Dataset START

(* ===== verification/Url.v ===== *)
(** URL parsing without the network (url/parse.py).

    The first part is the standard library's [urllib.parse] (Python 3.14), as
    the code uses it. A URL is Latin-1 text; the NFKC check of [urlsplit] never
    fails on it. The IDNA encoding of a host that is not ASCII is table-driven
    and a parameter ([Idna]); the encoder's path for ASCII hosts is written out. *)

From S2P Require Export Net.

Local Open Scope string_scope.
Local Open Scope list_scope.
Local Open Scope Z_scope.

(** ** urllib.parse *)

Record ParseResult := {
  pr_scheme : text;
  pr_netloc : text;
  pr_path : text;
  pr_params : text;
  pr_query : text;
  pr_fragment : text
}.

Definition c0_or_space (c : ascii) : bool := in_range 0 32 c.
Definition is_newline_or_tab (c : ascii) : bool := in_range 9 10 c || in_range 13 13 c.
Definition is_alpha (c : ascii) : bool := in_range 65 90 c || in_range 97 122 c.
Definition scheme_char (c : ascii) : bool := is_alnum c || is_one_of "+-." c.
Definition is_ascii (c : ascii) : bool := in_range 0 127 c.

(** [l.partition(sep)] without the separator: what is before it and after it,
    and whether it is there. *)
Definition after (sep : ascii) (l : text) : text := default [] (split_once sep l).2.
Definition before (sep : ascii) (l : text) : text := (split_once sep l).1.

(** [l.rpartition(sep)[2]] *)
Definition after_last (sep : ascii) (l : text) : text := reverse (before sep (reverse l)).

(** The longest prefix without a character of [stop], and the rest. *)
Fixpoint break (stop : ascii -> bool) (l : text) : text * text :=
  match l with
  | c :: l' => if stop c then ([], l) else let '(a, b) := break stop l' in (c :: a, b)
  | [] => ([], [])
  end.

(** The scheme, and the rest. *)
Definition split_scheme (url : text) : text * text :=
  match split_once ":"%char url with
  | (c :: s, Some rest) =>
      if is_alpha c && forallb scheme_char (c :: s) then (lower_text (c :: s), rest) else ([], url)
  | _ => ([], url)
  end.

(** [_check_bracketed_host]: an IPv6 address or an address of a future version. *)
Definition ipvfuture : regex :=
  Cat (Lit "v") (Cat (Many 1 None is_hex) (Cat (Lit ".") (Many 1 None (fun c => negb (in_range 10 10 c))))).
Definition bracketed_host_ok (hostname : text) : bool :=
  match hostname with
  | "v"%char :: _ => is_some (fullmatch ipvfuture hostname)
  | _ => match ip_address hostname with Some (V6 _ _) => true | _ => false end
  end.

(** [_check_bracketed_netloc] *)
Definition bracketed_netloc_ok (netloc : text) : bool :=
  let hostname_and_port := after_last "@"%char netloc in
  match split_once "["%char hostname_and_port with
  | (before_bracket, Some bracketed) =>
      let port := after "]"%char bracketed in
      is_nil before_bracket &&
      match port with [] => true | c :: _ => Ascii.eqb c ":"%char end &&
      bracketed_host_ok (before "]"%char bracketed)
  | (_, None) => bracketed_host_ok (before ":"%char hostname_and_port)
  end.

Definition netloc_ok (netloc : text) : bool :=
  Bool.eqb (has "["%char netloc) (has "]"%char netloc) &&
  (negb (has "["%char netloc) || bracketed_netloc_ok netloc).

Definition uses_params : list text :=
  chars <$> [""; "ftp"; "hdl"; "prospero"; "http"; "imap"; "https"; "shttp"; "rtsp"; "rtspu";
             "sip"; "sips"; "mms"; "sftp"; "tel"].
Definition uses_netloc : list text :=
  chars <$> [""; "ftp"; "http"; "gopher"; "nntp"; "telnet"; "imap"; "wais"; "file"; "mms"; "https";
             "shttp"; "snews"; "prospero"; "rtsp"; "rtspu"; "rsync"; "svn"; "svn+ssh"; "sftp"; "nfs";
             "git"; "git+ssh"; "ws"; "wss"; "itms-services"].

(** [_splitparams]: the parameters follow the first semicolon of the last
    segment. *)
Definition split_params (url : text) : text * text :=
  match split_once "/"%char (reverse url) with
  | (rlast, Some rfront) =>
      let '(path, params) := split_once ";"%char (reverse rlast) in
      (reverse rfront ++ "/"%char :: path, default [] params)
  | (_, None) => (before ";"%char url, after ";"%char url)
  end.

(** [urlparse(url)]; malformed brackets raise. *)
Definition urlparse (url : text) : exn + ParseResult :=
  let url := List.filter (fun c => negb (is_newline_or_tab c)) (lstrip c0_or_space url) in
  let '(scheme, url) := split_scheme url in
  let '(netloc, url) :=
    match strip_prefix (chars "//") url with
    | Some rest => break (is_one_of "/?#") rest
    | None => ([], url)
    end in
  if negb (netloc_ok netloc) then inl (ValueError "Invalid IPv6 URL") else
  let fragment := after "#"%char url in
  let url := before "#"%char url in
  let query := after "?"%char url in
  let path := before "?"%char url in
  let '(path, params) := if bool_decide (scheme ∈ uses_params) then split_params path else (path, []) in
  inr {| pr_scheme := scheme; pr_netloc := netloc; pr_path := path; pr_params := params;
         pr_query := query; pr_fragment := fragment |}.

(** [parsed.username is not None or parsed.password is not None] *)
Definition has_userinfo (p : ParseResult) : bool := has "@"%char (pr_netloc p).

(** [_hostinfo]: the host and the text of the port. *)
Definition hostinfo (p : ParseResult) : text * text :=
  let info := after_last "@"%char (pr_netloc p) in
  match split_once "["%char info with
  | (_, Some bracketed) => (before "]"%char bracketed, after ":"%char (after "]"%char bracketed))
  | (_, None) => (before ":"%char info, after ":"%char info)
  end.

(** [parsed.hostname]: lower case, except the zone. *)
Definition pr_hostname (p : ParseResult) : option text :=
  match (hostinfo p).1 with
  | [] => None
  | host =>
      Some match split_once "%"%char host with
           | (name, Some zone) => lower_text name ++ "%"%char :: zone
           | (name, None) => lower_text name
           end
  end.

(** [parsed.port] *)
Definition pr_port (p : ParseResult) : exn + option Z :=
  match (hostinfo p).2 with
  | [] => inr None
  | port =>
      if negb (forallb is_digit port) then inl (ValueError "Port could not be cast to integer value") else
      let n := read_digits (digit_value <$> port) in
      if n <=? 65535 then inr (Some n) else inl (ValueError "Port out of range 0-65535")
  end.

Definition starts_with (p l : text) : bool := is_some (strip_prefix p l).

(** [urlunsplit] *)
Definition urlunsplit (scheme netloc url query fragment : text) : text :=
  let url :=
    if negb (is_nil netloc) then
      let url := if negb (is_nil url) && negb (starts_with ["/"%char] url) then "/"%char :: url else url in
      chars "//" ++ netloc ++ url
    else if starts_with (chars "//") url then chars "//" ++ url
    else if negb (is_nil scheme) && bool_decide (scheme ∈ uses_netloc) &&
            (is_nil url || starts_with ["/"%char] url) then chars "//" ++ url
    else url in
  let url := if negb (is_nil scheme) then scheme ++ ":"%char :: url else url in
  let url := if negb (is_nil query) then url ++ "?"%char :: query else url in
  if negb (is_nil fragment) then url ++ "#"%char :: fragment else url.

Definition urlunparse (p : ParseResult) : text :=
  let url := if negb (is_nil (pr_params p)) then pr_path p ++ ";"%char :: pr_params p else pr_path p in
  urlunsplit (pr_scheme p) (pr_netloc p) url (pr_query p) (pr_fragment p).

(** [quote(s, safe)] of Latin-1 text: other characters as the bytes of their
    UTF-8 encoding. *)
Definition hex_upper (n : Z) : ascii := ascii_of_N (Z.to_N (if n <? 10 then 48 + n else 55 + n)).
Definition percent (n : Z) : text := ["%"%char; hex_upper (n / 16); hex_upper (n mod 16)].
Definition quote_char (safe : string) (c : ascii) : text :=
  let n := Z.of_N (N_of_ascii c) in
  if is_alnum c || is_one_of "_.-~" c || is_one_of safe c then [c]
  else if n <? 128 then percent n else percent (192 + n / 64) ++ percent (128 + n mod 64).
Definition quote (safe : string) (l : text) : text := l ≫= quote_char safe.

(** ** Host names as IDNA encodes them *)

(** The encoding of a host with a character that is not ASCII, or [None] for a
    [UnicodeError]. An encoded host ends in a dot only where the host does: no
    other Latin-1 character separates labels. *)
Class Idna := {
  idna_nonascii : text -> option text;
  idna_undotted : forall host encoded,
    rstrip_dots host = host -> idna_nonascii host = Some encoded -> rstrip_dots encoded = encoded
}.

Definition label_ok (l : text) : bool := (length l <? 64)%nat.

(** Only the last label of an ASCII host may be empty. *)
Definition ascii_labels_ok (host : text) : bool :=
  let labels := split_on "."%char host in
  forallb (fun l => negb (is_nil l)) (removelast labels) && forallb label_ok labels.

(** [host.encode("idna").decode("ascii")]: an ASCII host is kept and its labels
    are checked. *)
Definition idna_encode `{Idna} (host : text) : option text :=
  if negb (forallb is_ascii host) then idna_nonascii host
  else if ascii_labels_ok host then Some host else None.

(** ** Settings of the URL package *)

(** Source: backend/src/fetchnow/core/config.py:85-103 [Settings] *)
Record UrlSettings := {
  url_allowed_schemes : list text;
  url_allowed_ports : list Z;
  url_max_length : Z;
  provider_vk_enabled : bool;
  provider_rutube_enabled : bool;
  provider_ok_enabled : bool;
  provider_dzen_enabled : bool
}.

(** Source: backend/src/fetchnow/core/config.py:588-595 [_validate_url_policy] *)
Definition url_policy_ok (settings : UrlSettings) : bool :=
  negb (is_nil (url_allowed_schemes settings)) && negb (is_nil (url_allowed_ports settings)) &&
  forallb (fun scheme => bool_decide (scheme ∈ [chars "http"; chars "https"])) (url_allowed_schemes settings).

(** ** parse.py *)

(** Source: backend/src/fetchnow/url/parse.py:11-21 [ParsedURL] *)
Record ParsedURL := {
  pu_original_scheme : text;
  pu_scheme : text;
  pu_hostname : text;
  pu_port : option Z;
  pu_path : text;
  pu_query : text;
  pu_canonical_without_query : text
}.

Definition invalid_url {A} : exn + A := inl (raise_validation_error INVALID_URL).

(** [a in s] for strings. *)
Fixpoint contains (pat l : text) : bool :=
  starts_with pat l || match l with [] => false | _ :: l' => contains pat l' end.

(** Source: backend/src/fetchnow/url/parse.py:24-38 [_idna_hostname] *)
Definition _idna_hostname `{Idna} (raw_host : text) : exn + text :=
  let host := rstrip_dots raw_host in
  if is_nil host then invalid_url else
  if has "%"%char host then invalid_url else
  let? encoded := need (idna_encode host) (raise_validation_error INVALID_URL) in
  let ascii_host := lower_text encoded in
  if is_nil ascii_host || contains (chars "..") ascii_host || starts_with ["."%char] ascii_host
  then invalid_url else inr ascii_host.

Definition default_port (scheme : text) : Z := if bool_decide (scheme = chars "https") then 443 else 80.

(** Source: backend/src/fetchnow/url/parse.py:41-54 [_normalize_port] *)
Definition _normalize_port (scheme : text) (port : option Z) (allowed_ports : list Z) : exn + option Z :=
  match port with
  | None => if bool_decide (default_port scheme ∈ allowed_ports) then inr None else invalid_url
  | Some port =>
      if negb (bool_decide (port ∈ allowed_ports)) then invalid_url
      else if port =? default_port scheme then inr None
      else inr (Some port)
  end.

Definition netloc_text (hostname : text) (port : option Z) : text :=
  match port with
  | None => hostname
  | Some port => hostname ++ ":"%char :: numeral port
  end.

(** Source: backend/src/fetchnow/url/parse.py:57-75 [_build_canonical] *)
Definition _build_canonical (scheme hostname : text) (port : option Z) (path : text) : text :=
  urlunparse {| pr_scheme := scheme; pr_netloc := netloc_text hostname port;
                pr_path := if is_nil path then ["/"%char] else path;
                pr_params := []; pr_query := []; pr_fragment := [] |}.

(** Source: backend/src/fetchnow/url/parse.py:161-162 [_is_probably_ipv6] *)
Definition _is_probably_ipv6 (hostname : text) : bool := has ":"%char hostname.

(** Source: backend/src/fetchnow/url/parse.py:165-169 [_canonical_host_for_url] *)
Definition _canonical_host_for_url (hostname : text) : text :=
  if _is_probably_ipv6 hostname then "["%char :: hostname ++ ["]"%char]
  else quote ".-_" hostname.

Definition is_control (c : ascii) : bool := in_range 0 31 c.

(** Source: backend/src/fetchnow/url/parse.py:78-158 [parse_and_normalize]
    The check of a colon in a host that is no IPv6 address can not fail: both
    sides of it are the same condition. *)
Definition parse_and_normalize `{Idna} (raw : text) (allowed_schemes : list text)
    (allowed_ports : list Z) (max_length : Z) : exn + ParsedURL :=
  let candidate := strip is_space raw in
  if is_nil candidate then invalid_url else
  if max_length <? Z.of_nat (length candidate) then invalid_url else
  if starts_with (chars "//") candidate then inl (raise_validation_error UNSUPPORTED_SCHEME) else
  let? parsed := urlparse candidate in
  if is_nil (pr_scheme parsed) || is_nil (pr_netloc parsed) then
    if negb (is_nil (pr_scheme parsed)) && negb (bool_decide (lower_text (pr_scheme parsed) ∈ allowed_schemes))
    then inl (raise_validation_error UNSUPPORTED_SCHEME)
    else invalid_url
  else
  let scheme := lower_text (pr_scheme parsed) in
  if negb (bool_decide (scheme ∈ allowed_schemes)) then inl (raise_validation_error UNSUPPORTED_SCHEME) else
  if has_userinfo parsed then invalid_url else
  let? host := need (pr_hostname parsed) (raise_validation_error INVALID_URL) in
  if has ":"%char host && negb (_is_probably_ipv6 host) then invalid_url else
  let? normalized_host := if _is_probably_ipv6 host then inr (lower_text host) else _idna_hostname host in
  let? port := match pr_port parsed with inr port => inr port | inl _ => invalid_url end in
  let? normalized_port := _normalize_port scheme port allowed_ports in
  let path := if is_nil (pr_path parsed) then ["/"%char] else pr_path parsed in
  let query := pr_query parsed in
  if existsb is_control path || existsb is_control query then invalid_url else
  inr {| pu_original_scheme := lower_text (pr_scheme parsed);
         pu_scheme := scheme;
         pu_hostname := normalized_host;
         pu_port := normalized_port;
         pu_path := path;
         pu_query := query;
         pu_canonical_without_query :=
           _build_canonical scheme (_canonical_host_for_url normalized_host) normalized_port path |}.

Dataset END

- Task to complete: Pull every line containing "zone" from the entries above and copy it.

- Response to this task:
(** [parsed.hostname]: lower case, except the zone. *)
           | (name, Some zone) => lower_text name ++ "%"%char :: zone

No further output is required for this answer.